Recorded data
Lemma collection_hvplot_import_error `{Collaborators}
    (w : world (list nat)) msg :
  fst (_TrajectoryCollectionPlotter.hvplot w) = Raise (ImportError msg) ->
  msg = missing_dependencies
  /\ has_hvplot_pandas w && has_holoviews_opts w = false.
Proof.
  unfold _TrajectoryCollectionPlotter.hvplot. intros E.
  eapply guarded_import; [| exact E]. quiet_walk.
Qed.

(** C3: when either interactive module cannot be imported, [hvplot] of the
    single styler and of the collection styler ends in the [ImportError]
    whose message names hvplot and GeoViews and links both installation
    pages, and leaves the whole state, the list of renderer calls included,
    as it was.  It is the only exception the module raises itself: the two
    [plot] entry points never end in it, and the two [hvplot] entry points
    end in it only with that message and only when one of the two imports
    fails. *)
Theorem C3_missing_capability_raises_ImportError :
  forall (C : Collaborators) (w1 : world nat) (w2 : world (list nat)),
    has_hvplot_pandas w1 && has_holoviews_opts w1 = false ->
    has_hvplot_pandas w2 && has_holoviews_opts w2 = false ->
    _TrajectoryPlotter.hvplot w1
      = (Raise (ImportError missing_dependencies), w1)
    /\ _TrajectoryCollectionPlotter.hvplot w2
      = (Raise (ImportError missing_dependencies), w2)
    /\ renders (events (snd (_TrajectoryPlotter.hvplot w1)))
       = renders (events w1)
    /\ renders (events (snd (_TrajectoryCollectionPlotter.hvplot w2)))
       = renders (events w2)
    /\ mentions "hvplot" missing_dependencies = true
    /\ mentions "GeoViews" missing_dependencies = true
    /\ mentions "https://hvplot.holoviz.org/getting_started/installation.html"
         missing_dependencies = true
    /\ mentions "https://geoviews.org" missing_dependencies = true
    /\ (forall (w : world nat) msg,
          fst (_TrajectoryPlotter.plot w) <> Raise (ImportError msg))
    /\ (forall (w : world (list nat)) msg,
          fst (_TrajectoryCollectionPlotter.plot w) <> Raise (ImportError msg))
    /\ (forall (w : world nat) msg,
          fst (_TrajectoryPlotter.hvplot w) = Raise (ImportError msg) ->
          msg = missing_dependencies
          /\ has_hvplot_pandas w && has_holoviews_opts w = false)
    /\ (forall (w : world (list nat)) msg,
          fst (_TrajectoryCollectionPlotter.hvplot w)
            = Raise (ImportError msg) ->
          msg = missing_dependencies
          /\ has_hvplot_pandas w && has_holoviews_opts w = false).
Proof.
  intros C w1 w2 H1 H2.
  assert (E1 : _TrajectoryPlotter.hvplot w1
               = (Raise (ImportError missing_dependencies), w1)).
  { unfold _TrajectoryPlotter.hvplot, bind at 1.
    by rewrite import_interactive_run, H1. }
  assert (E2 : _TrajectoryCollectionPlotter.hvplot w2
               = (Raise (ImportError missing_dependencies), w2)).
  { unfold _TrajectoryCollectionPlotter.hvplot, bind at 1.
    by rewrite import_interactive_run, H2. }
  rewrite E1, E2. cbn [snd].
  split_and!; try reflexivity.
  - apply quiet_plot.
  - apply quiet_collection_plot.
  - intros w msg. apply hvplot_import_error.
  - intros w msg. apply collection_hvplot_import_error.
Qed.

Lemma C3_witness :
  fst (@_TrajectoryPlotter.hvplot sample_collaborators
         (fresh_world sample_heap false true true
            (_TrajectoryPlotter.__init__ 0 [] ∅)))
  = Raise (ImportError missing_dependencies).
Proof.
  pose proof (C3_missing_capability_raises_ImportError sample_collaborators
    (fresh_world sample_heap false true true (_TrajectoryPlotter.__init__ 0 [] ∅))
    (fresh_world sample_heap true false true
       (_TrajectoryCollectionPlotter.__init__ [0; 1] [] ∅))
    eq_refl eq_refl) as [E _].
  by rewrite E.
Defined.

(** C3, as stated, fails: GeoViews is one of the two components the message
    names, but the [try] block only imports hvplot.pandas and holoviews.
    With GeoViews not installed and both imports fine, [hvplot] raises no
    capability-missing error: it sets the overlay defaults and goes on to
    the line render. *)
Lemma C3_missing_GeoViews_is_not_checked :
  has_geoviews
    (fresh_world sample_heap true true false
       (_TrajectoryPlotter.__init__ 0 [] ∅)) = false
  /\ fst (@_TrajectoryPlotter.hvplot sample_collaborators
            (fresh_world sample_heap true true false
               (_TrajectoryPlotter.__init__ 0 [] ∅)))
     <> Raise (ImportError missing_dependencies)
  /\ exists line rest,
       events (snd (@_TrajectoryPlotter.hvplot sample_collaborators
                      (fresh_world sample_heap true true false
                         (_TrajectoryPlotter.__init__ 0 [] ∅))))
       = OverlayDefaults (PNum 900) (PNum 700) :: Render line :: rest
       /\ site line = LineHvplot.
Proof.
  split; [reflexivity|]. split.
  - vm_compute. discriminate.
  - eexists _, _. split; vm_compute; reflexivity.
Qed.

(** ** Running the stylers step by step *)

Import _TrajectoryPlotter.

Ltac unfold_prims :=
  unfold bind, ret, gets, modify, raise, or_raise, lift_builtin,
    lift_collaborator, deref, store, copy, add_speed, add_direction,
    drop_inplace, df_setitem, kwargs_pop, kwargs_set, kwargs_getitem,
    fresh_obj, new_subplot, call, gdf_plot, gdf_hvplot, with_self, with_heap,
    with_event, with_next_obj in *.
Ltac run := repeat (progress (unfold_prims; cbn -[mapM last_row] in * )).

Lemma bind_run {D A B} (m : M D A) (k : A -> M D B) w a w1 :
  m w = (Ok a, w1) -> bind m k w = k a w1.
Proof. intros E. unfold bind. by rewrite E. Qed.

Lemma deref_run {D} (w : world D) r t :
  heap w !! r = Some t -> deref r w = (Ok t, w).
Proof. intros E. unfold deref, bind, gets, or_raise. cbn. by rewrite E. Qed.

Lemma last_row_lookup (f : frame) c s x :
  f !! c = Some (s ++ [x]) -> last_row f !! c = Some [x].
Proof.
  intros E. unfold last_row. rewrite lookup_fmap, E. cbn. f_equal.
  rewrite length_app. cbn. replace (List.length s + 1 - 1) with (List.length s) by lia.
  apply drop_app_length.
Qed.

Lemma set_df_const (t : trajectory) f : set_df (fun _ => df t) (set_df f t) = t.
Proof. by destruct t. Qed.
Lemma round_n_le (b : Q) (z : Z) (k : nat) (x : Q) :
  b == inject_Z z / inject_Z (10 ^ Z.of_nat k) ->
  x <= b -> py_round_n x k <= b.
Proof.
  intros E H. rewrite E in *. apply py_round_n_upper, H.
Qed.

Lemma abs_round_n_le (b : Q) (z : Z) (k : nat) (x : Q) :
  b == inject_Z z / inject_Z (10 ^ Z.of_nat k) ->
  Qabs x <= b -> Qabs (py_round_n x k) <= b.
Proof.
  intros E H. apply Qabs_Qle_condition in H. destruct H as [Hl Hu].
  apply Qabs_Qle_condition. split.
  - apply (round_n_ge (- b) (- z) k); [|exact Hl].
    rewrite E, inject_Z_opp. field. intro Hp.
    pose proof (pow10_pos k). lra.
  - apply (round_n_le b z k); assumption.
Qed.

Lemma abs_round_n_ge (b : Q) (z : Z) (k : nat) (x : Q) :
  b == inject_Z z / inject_Z (10 ^ Z.of_nat k) ->
  0 <= b -> b <= Qabs x -> b <= Qabs (py_round_n x k).
Proof.
  intros E Hb H.
  destruct (Qlt_le_dec x 0) as [Hx|Hx].
  - rewrite Qabs_neg in H by lra.
    assert (Hr : py_round_n x k <= - b).
    { apply (round_n_le (- b) (- z) k); [|lra].
      rewrite E, inject_Z_opp. field. intro Hp.
      pose proof (pow10_pos k). lra. }
    rewrite Qabs_neg by lra. lra.
  - rewrite Qabs_pos in H by exact Hx.
    assert (Hr : b <= py_round_n x k)
      by (apply (round_n_ge b z k); assumption).
    rewrite Qabs_pos by lra. exact Hr.
Qed.

(** ** The score formulas *)

Module ScoreFacts.
Import VolumeBreakout ScoreTerms.

Lemma clamp01 (r : Q) : 0 <= pmax 0 (pmin 1 r) <= 1.
Proof.
  split; [apply pmax_ge_l|].
  apply pmax_lub; [lra | apply pmin_le_l].
Qed.

Lemma linear_map_bounds (value low high score_low score_high : Q) :
  score_low <= score_high ->
  score_low <= _linear_map value low high score_low score_high <= score_high.
Proof.
  intro H. unfold _linear_map.
  destruct (Qeqb high low).
  - destruct (Qleb high value); lra.
  - cbv zeta.
    pose proof (clamp01 ((value - low) / (high - low))) as [H0 H1].
    set (r := pmax 0 (pmin 1 ((value - low) / (high - low)))) in *.
    assert (Hd : 0 <= score_high - score_low) by lra.
    pose proof (Qmult_le_0_compat _ _ H0 Hd).
    pose proof (Qmult_le_compat_r _ _ _ H1 Hd).
    lra.
Qed.
Lemma multiscales_distinct f lens :
  Forall2 (fun ck L => channel_levels f ck = Ok L) (channel_keys f) lens ->
  (exists a b, In a lens /\ In b lens /\ a <> b) -> multiscales f = Ok lens.
Proof.
  intros HL [a [b [Ha [Hb Hab]]]].
  assert (HS : exists S, scales f = Ok S).
  { destruct HL as [|ck L' ks ls H _]; [contradiction|].
    exact (channel_levels_scales _ _ _ H). }
  destruct HS as [S HS].
  rewrite (multiscales_unfold f S lens HS (lengths_levels f S lens HS HL)).
  destruct (Nat.eqb_spec (set_size lens) 1) as [E|_]; [|reflexivity].
  exfalso. exact (set_size_two lens a b Ha Hb Hab E).
Qed.

(** C4: with [lens] the level counts of the discovered channels, in
    channel order: when they all equal [L], [multiscales] is [0 .. L-1];
    when two of them differ, [multiscales] is [lens] itself, one count per
    channel, nothing truncated. *)
Theorem multiscales_levels f lens :
  Forall2 (fun ck L => channel_levels f ck = Ok L) (channel_keys f) lens ->
  (forall L, lens <> [] -> Forall (fun n => n = L) lens -> multiscales f = Ok (seq 0 L)) /\
  ((exists a b, In a lens /\ In b lens /\ a <> b) -> multiscales f = Ok lens).
Proof.
  intros HL. split.
  - intros L. exact (multiscales_const f lens L HL).
  - exact (multiscales_distinct f lens HL).
Qed.

Lemma multiscales_levels_witness :
  multiscales ex_file = Ok [0; 1] /\ multiscales ex_uneven = Ok [2; 1].
Proof.
  split.
  - apply (proj1 (multiscales_levels ex_file [2; 2] ltac:(repeat constructor)) 2).
    + discriminate.
    + repeat constructor.
  - apply (proj2 (multiscales_levels ex_uneven [2; 1] ltac:(repeat constructor))).
    exists 2, 1. simpl. split; [|split]; auto.
Defined.

(** ** Claims on [to_zarr] *)

(** C9: with [overwrite=True], [to_zarr] ignores what the store held: two
    runs from any two stores give the same outcome and the same store, and
    re-running on its own output reproduces it. *)
Theorem to_zarr_overwrite_idempotent f st1 st2 :
  to_zarr f true st1 = to_zarr f true st2 /\
  to_zarr f true (snd (to_zarr f true st1)) = to_zarr f true st1.
Proof. split; reflexivity. Qed.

◆ **Exercise description**
All lines above from the one holding "- apply (round_n_ge" to the one holding "score_low <= score_high ->", inclusive, are to be copied exactly; no other line is wanted.

◆ **Response box**
  - apply (round_n_ge (- b) (- z) k); [|exact Hl].
    rewrite E, inject_Z_opp. field. intro Hp.
    pose proof (pow10_pos k). lra.
  - apply (round_n_le b z k); assumption.
Qed.

Lemma abs_round_n_ge (b : Q) (z : Z) (k : nat) (x : Q) :
  b == inject_Z z / inject_Z (10 ^ Z.of_nat k) ->
  0 <= b -> b <= Qabs x -> b <= Qabs (py_round_n x k).
Proof.
  intros E Hb H.
  destruct (Qlt_le_dec x 0) as [Hx|Hx].
  - rewrite Qabs_neg in H by lra.
    assert (Hr : py_round_n x k <= - b).
    { apply (round_n_le (- b) (- z) k); [|lra].
      rewrite E, inject_Z_opp. field. intro Hp.
      pose proof (pow10_pos k). lra. }
    rewrite Qabs_neg by lra. lra.
  - rewrite Qabs_pos in H by exact Hx.
    assert (Hr : b <= py_round_n x k)
      by (apply (round_n_ge b z k); assumption).
    rewrite Qabs_pos by lra. exact Hr.
Qed.

(** ** The score formulas *)

Module ScoreFacts.
Import VolumeBreakout ScoreTerms.

Lemma clamp01 (r : Q) : 0 <= pmax 0 (pmin 1 r) <= 1.
Proof.
  split; [apply pmax_ge_l|].
  apply pmax_lub; [lra | apply pmin_le_l].
Qed.

Lemma linear_map_bounds (value low high score_low score_high : Q) :
  score_low <= score_high ->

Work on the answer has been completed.